### Your objective
Your answer must be every line of the data that contains "Normal".

### Stored data
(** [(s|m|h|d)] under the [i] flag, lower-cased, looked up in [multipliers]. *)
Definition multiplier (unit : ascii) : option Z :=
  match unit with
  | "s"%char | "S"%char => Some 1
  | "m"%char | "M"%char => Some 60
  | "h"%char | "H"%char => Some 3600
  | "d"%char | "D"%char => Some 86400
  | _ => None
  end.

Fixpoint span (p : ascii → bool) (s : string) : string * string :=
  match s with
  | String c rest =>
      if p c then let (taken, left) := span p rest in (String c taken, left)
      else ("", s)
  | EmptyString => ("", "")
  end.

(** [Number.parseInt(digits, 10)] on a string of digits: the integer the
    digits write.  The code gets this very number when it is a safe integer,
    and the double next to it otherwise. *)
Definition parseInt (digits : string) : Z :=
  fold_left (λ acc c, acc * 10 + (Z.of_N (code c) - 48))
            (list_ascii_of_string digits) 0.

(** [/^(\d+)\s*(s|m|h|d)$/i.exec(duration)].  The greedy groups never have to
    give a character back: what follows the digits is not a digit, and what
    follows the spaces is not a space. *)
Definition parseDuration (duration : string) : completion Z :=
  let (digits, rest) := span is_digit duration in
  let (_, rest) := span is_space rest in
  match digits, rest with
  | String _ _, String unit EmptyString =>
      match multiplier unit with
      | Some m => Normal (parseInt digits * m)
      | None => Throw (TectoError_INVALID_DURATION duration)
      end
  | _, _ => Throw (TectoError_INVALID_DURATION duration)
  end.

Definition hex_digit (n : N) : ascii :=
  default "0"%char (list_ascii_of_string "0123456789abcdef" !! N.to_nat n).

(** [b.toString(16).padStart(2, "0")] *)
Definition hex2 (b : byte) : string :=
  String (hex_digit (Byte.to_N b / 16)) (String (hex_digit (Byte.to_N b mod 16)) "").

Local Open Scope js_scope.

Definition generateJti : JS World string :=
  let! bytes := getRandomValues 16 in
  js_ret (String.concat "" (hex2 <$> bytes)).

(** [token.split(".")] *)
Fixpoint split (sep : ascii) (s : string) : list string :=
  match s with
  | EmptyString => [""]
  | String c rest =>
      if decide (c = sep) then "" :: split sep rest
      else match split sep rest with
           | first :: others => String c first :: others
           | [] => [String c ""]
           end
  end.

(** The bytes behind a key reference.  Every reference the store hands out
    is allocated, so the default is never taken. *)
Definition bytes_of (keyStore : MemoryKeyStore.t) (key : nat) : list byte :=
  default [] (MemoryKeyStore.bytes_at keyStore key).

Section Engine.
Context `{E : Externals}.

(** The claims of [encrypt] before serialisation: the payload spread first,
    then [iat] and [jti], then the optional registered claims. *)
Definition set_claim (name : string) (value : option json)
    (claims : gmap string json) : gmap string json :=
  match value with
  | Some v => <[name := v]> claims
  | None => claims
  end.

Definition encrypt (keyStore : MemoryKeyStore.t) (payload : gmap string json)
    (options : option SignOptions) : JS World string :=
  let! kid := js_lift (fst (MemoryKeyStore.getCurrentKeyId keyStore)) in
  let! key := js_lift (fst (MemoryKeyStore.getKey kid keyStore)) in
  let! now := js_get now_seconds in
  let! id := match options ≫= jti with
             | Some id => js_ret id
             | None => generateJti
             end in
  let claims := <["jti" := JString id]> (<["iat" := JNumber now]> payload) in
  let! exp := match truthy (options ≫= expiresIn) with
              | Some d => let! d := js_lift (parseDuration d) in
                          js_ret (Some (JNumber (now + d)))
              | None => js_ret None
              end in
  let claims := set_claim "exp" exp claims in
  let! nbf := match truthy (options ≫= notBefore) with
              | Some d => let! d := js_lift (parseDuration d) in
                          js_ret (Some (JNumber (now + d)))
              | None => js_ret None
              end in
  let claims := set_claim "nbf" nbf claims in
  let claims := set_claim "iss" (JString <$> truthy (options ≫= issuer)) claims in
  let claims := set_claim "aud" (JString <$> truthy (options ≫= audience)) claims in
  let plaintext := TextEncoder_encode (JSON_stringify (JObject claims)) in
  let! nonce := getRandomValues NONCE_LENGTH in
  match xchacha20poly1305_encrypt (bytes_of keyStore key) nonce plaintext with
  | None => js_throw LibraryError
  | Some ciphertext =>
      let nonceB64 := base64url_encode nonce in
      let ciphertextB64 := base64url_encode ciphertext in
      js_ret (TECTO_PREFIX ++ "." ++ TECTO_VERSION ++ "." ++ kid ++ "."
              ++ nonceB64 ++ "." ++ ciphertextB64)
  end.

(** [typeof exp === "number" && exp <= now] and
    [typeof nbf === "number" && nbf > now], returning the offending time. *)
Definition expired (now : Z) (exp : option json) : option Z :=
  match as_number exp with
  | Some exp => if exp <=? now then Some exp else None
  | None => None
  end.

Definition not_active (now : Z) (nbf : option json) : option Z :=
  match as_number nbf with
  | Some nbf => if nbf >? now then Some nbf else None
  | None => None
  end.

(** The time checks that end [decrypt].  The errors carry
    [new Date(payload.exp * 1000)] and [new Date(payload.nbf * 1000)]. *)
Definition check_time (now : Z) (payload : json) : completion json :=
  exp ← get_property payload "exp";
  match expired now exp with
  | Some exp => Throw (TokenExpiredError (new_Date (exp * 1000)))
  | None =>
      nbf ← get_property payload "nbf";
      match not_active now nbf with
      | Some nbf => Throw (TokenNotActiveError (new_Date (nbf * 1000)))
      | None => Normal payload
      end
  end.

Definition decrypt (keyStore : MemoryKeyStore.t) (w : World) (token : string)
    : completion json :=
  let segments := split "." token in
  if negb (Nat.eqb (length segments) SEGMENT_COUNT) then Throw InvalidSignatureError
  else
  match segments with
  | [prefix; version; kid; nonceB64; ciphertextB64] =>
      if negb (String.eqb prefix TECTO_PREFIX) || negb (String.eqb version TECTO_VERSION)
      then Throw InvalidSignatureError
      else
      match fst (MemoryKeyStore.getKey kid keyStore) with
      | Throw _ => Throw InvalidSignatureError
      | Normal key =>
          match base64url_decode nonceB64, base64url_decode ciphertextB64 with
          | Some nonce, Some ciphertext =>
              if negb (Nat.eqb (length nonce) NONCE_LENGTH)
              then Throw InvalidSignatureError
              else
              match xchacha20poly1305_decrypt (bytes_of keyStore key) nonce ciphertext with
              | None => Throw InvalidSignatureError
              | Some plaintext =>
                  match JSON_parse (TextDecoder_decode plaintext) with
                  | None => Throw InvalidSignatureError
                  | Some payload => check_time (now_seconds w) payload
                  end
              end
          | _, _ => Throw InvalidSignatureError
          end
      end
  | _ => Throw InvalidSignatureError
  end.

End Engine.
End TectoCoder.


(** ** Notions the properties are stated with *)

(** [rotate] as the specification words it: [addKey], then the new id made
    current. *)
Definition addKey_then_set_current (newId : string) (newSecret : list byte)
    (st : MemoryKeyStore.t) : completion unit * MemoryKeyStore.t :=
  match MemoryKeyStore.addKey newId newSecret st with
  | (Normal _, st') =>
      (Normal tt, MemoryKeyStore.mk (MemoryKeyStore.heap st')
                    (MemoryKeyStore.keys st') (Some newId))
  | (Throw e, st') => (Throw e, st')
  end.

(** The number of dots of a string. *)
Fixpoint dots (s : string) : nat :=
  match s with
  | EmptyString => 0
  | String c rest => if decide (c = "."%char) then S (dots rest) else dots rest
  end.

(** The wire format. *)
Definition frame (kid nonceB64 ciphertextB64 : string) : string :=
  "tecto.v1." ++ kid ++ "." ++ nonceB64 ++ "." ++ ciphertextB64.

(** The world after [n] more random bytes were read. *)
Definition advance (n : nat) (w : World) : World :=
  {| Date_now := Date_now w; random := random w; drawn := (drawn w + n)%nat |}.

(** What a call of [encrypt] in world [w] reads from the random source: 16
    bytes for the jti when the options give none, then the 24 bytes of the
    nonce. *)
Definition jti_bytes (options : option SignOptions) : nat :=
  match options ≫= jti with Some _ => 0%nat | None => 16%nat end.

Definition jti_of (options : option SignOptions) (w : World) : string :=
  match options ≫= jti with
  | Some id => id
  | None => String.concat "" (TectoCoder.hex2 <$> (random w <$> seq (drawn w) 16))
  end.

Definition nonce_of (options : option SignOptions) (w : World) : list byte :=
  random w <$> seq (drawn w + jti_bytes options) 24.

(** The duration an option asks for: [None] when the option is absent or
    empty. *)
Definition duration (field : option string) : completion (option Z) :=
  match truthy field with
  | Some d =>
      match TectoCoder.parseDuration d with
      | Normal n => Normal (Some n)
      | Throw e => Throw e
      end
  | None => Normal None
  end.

### Reply
      | Some m => Normal (parseInt digits * m)
      | None => Normal payload
      | Normal key =>
  | (Normal _, st') =>
      (Normal tt, MemoryKeyStore.mk (MemoryKeyStore.heap st')
      | Normal n => Normal (Some n)
  | None => Normal None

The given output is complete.